Lemma serves_unsealed hash n l : implements (n_chain n) l → block_of_tx hash l = None → serves (findSealedTx HeaderHash hash) n l (Ok None).
Proof.
  intros Hi Eb. unfold findSealedTx. eapply serves_bind; [by apply serves_read|]. intros n1 Hp1 Hi1.
  rewrite (da_txLookup _ _ (im_db _ _ _ _ Hi)), Eb. by apply serves_ret.
Qed.

(** The receipt of the transaction [t], the [k]-th of the block of [e]. *)
Definition sealed_receipt (e : entry) (k : nat) (t : Transaction) (r : Receipt) (status : Z) : json_receipt :=
  mkJsonReceipt (rc_Root r) (rc_CumulativeGasUsed r) (rc_LogsBloom r) (imap (receipt_json_log (e_block e) t) (rc_Logs r)) status
    (tx_Hash t) (Z.of_nat k) (e_hash e) (hd_Number (e_header e)) (rc_GasUsed r) (rc_ContractAddress r) (tx_From t) (tx_To t).

Lemma serves_receipt hash e i k t n l :
  implements (n_chain n) l → block_of_tx hash l = Some e → l !! i = Some e → list_find (λ t, tx_Hash t = hash) (e_txs e) = Some (k, t) →
  receipts_match e →
  match e_receipts e with
  | None => serves (eth_GetTransactionReceipt HeaderHash hash) n l (Ok None)
  | Some rs => ∃ r status, rs !! k = Some r ∧ rc_Status r = Some status ∧
      serves (eth_GetTransactionReceipt HeaderHash hash) n l (Ok (Some (sealed_receipt e k t r status)))
  end.
Proof.
  intros Hi Eb Hl Hf Hm. pose proof (im_db _ _ _ _ Hi) as Hdb.
  assert (∀ n', implements (n_chain n') l → db_receipts (bc_db (n_chain n')) !! e_hash e = e_receipts e) as Hrc.
  { intros n' Hi'. rewrite (da_receipts _ _ (im_db _ _ _ _ Hi')), (by_hash_lookup _ i e) by (done || apply Hi). done. }
  assert (∀ x, (∀ n', implements (n_chain n') l → serves (match e_receipts e with
      | None | Some [] => eret None
      | Some receipts => match list_find (λ t, tx_Hash t = hash) (e_txs e) with
          | None => eret None
          | Some (indx, txn) => let@ raw := deref (receipts !! indx) in let@ status := deref (rc_Status raw) in eret (Some (sealed_receipt e indx txn raw status)) end
      end) n' l (Ok x)) → serves (eth_GetTransactionReceipt HeaderHash hash) n l (Ok x)) as Hgo.
  { intros x Hx. unfold eth_GetTransactionReceipt. eapply serves_bind; [by apply serves_read|]. intros n1 Hp1 Hi1.
    rewrite (da_txLookup _ _ Hdb), Eb. cbn [fmap option_fmap option_map]. eapply serves_bind; [by eapply serves_ByHash|]. intros n2 Hp2 Hi2. cbn beta iota.
    eapply serves_bind; [by apply serves_read|]. intros n3 Hp3 Hi3. rewrite Hrc by done. by apply Hx. }
  apply list_find_Some in Hf as Hk. destruct Hk as (Hk & _ & _). apply lookup_lt_Some in Hk.
  destruct (e_receipts e) as [rs|] eqn:Er; [|apply Hgo; intros; by apply serves_ret].
  destruct (Hm rs Er) as [Hlen Hst]. destruct (lookup_lt_is_Some_2 rs k) as [r Hr]; [lia|]. pose proof (Forall_lookup_1 _ _ _ _ Hst Hr) as [status Es].
  exists r, status. split; [done|]. split; [done|]. apply Hgo. intros n' Hi'. destruct rs as [|r0 rs]; [done|]. rewrite Hf.
  eapply serves_bind; [rewrite Hr; by apply serves_ret|]. intros n1 _ Hi1. eapply serves_bind; [rewrite Es; by apply serves_ret|]. intros n2 _ Hi2. by apply serves_ret.
Qed.

(** C15.  The endpoints serve the ledger.  On a node that holds a ledger of signed
    transactions, the block number is that of the head; a block asked for by number
    or by hash is the block of the ledger, with its transactions in order, each in
    full with its place or as a hash, and null above the head; a transaction
    asked for by hash is the first one with that hash in the last block that has it,
    with its place, and its receipt is the stored receipt of the same index; for a
    hash that no block has the answers are the pool's pending transaction and null.
    None of this changes the ledger, the state or the pool. *)
Theorem endpoints_serve_ledger n l :
  implements (n_chain n) l → Forall (λ e, Forall signed (e_txs e)) l → Forall receipts_match l →
  serves eth_BlockNumber n l (Ok (Z.of_nat (length l) - 1)) ∧
  (∀ number full num, GetNumericBlockNumber number (e_header <$> last l) = Ok num →
     ∃ r, serves (eth_GetBlockByNumber HeaderHash number full) n l (Ok r) ∧
       match l !! Z.to_nat num with Some e => ∃ j, r = Some j ∧ toBlock (e_block e) full = Ret j ∧ jb_Hash j = e_hash e ∧
         jb_Transactions j = imap (λ k t, if full then FullTransaction (sealed_json e k t) else TransactionHash (tx_Hash t)) (e_txs e) | None => r = None end) ∧
  (∀ i e full, l !! i = Some e → ∃ j, toBlock (e_block e) full = Ret j ∧ serves (eth_GetBlockByHash HeaderHash (e_hash e) full) n l (Ok (Some j))) ∧
  (∀ hash e, block_of_tx hash l = Some e → ∃ i k t, l !! i = Some e ∧ list_find (λ t, tx_Hash t = hash) (e_txs e) = Some (k, t) ∧
     serves (eth_GetTransactionByHash HeaderHash hash) n l (Ok (Some (sealed_json e k t))) ∧
     match e_receipts e with
     | None => serves (eth_GetTransactionReceipt HeaderHash hash) n l (Ok None)
     | Some rs => ∃ r status, rs !! k = Some r ∧ rc_Status r = Some status ∧
         serves (eth_GetTransactionReceipt HeaderHash hash) n l (Ok (Some (sealed_receipt e k t r status)))
     end) ∧
  (∀ hash, block_of_tx hash l = None →
     serves (eth_GetTransactionReceipt HeaderHash hash) n l (Ok None) ∧
     (pool_GetPendingTx hash (n_pool n) = None → serves (eth_GetTransactionByHash HeaderHash hash) n l (Ok None)) ∧
     (∀ t j, pool_GetPendingTx hash (n_pool n) = Some t → toPendingTransaction t = Ret j →
        serves (eth_GetTransactionByHash HeaderHash hash) n l (Ok (Some j)))).
Proof.
  intros Hi Hsig Hm. pose proof (im_header _ _ _ _ Hi) as Hh. split; [|split; [|split; [|split]]].
  - destruct (ledger_last _ _ _ (im_ledger _ _ _ _ Hi)) as (e & He & _ & Hn). eapply serves_bind; [by apply serves_read|]. intros n' _ Hi'.
    rewrite Hh, He. cbn [fmap option_fmap option_map]. rewrite Hn. by apply serves_ret.
  - intros number full num En. rewrite <- Hh in En. pose proof (numeric_range _ _ _ _ Hi En) as H0'.
    assert (∀ r, (∀ n', implements (n_chain n') l → serves (match l !! Z.to_nat num with None => eret None | Some e => lift (let~ b := toBlock (e_block e) full in Ret (Some b)) end) n' l (Ok r)) →
      serves (eth_GetBlockByNumber HeaderHash number full) n l (Ok r)) as Hgo.
    { intros r Hr. unfold eth_GetBlockByNumber. eapply serves_bind; [rewrite <- (f_equal (λ r, match r with Ok num => Ok num | Err e => Err (EJson e) end) En); by apply serves_numeric|].
      intros n1 _ Hi1. eapply serves_bind; [by apply serves_ByNumber|]. intros n2 _ Hi2. specialize (Hr n2 Hi2).
      destruct (l !! Z.to_nat num) as [e|]; [|exact Hr]. destruct Hr as (n3 & E3 & Hr). exists n3. split; [|exact Hr]. rewrite <- E3. unfold lift. cbn. by destruct (toBlock (e_block e) full). }
    destruct (l !! Z.to_nat num) as [e|] eqn:El; [|exists None; split; [apply Hgo; intros; by apply serves_ret|done]].
    destruct (toBlock_ok e full (Forall_lookup_1 _ _ _ _ Hsig El)) as (j & Ej & Ejh & _ & _ & _ & Ejt). exists (Some j).
    split; [apply Hgo; intros; apply serves_lift; [done|by rewrite Ej]|]. by exists j.
  - intros i e full Hl. destruct (toBlock_ok e full (Forall_lookup_1 _ _ _ _ Hsig Hl)) as (j & Ej & _). exists j. split; [done|].
    unfold eth_GetBlockByHash. eapply serves_bind; [by eapply serves_ByHash|]. intros n1 _ Hi1. exists n1. cbn beta iota. by rewrite Ej.
  - intros hash e Eb. destruct (block_of_tx_found _ _ _ Eb) as (i & k & t & Hl & Hk & _ & Hf). exists i, k, t. split; [done|]. split; [done|].
    split; [|eapply serves_receipt; [done..|exact (Forall_lookup_1 _ _ _ _ Hm Hl)]].
    eapply serves_sealed; [done..|]. exact (Forall_lookup_1 _ _ _ _ (Forall_lookup_1 _ _ _ _ Hsig Hl) Hk).
  - intros hash Eb. split; [|split].
    + unfold eth_GetTransactionReceipt. eapply serves_bind; [by apply serves_read|]. intros n1 _ Hi1. rewrite (da_txLookup _ _ (im_db _ _ _ _ Hi)), Eb. by apply serves_ret.
    + intros Ep. eapply serves_bind; [by apply serves_unsealed|]. intros n1 Hp Hi1. exists n1. cbn beta iota. by rewrite Hp, Ep.
    + intros t j Ep Ej. eapply serves_bind; [by apply serves_unsealed|]. intros n1 Hp Hi1. exists n1. cbn beta iota. rewrite Hp, Ep. unfold lift. by rewrite Ej.
Qed.
End ledger.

> [Exercise]: When the line with "(∀ hash, block_of_tx hash l = None →" is reached in the data above, begin copying, and stop after the line with "- destruct (ledger_last"; copy each line exactly, both ends included.

> [Task result]:
  (∀ hash, block_of_tx hash l = None →
     serves (eth_GetTransactionReceipt HeaderHash hash) n l (Ok None) ∧
     (pool_GetPendingTx hash (n_pool n) = None → serves (eth_GetTransactionByHash HeaderHash hash) n l (Ok None)) ∧
     (∀ t j, pool_GetPendingTx hash (n_pool n) = Some t → toPendingTransaction t = Ret j →
        serves (eth_GetTransactionByHash HeaderHash hash) n l (Ok (Some j)))).
Proof.
  intros Hi Hsig Hm. pose proof (im_header _ _ _ _ Hi) as Hh. split; [|split; [|split; [|split]]].
  - destruct (ledger_last _ _ _ (im_ledger _ _ _ _ Hi)) as (e & He & _ & Hn). eapply serves_bind; [by apply serves_read|]. intros n' _ Hi'.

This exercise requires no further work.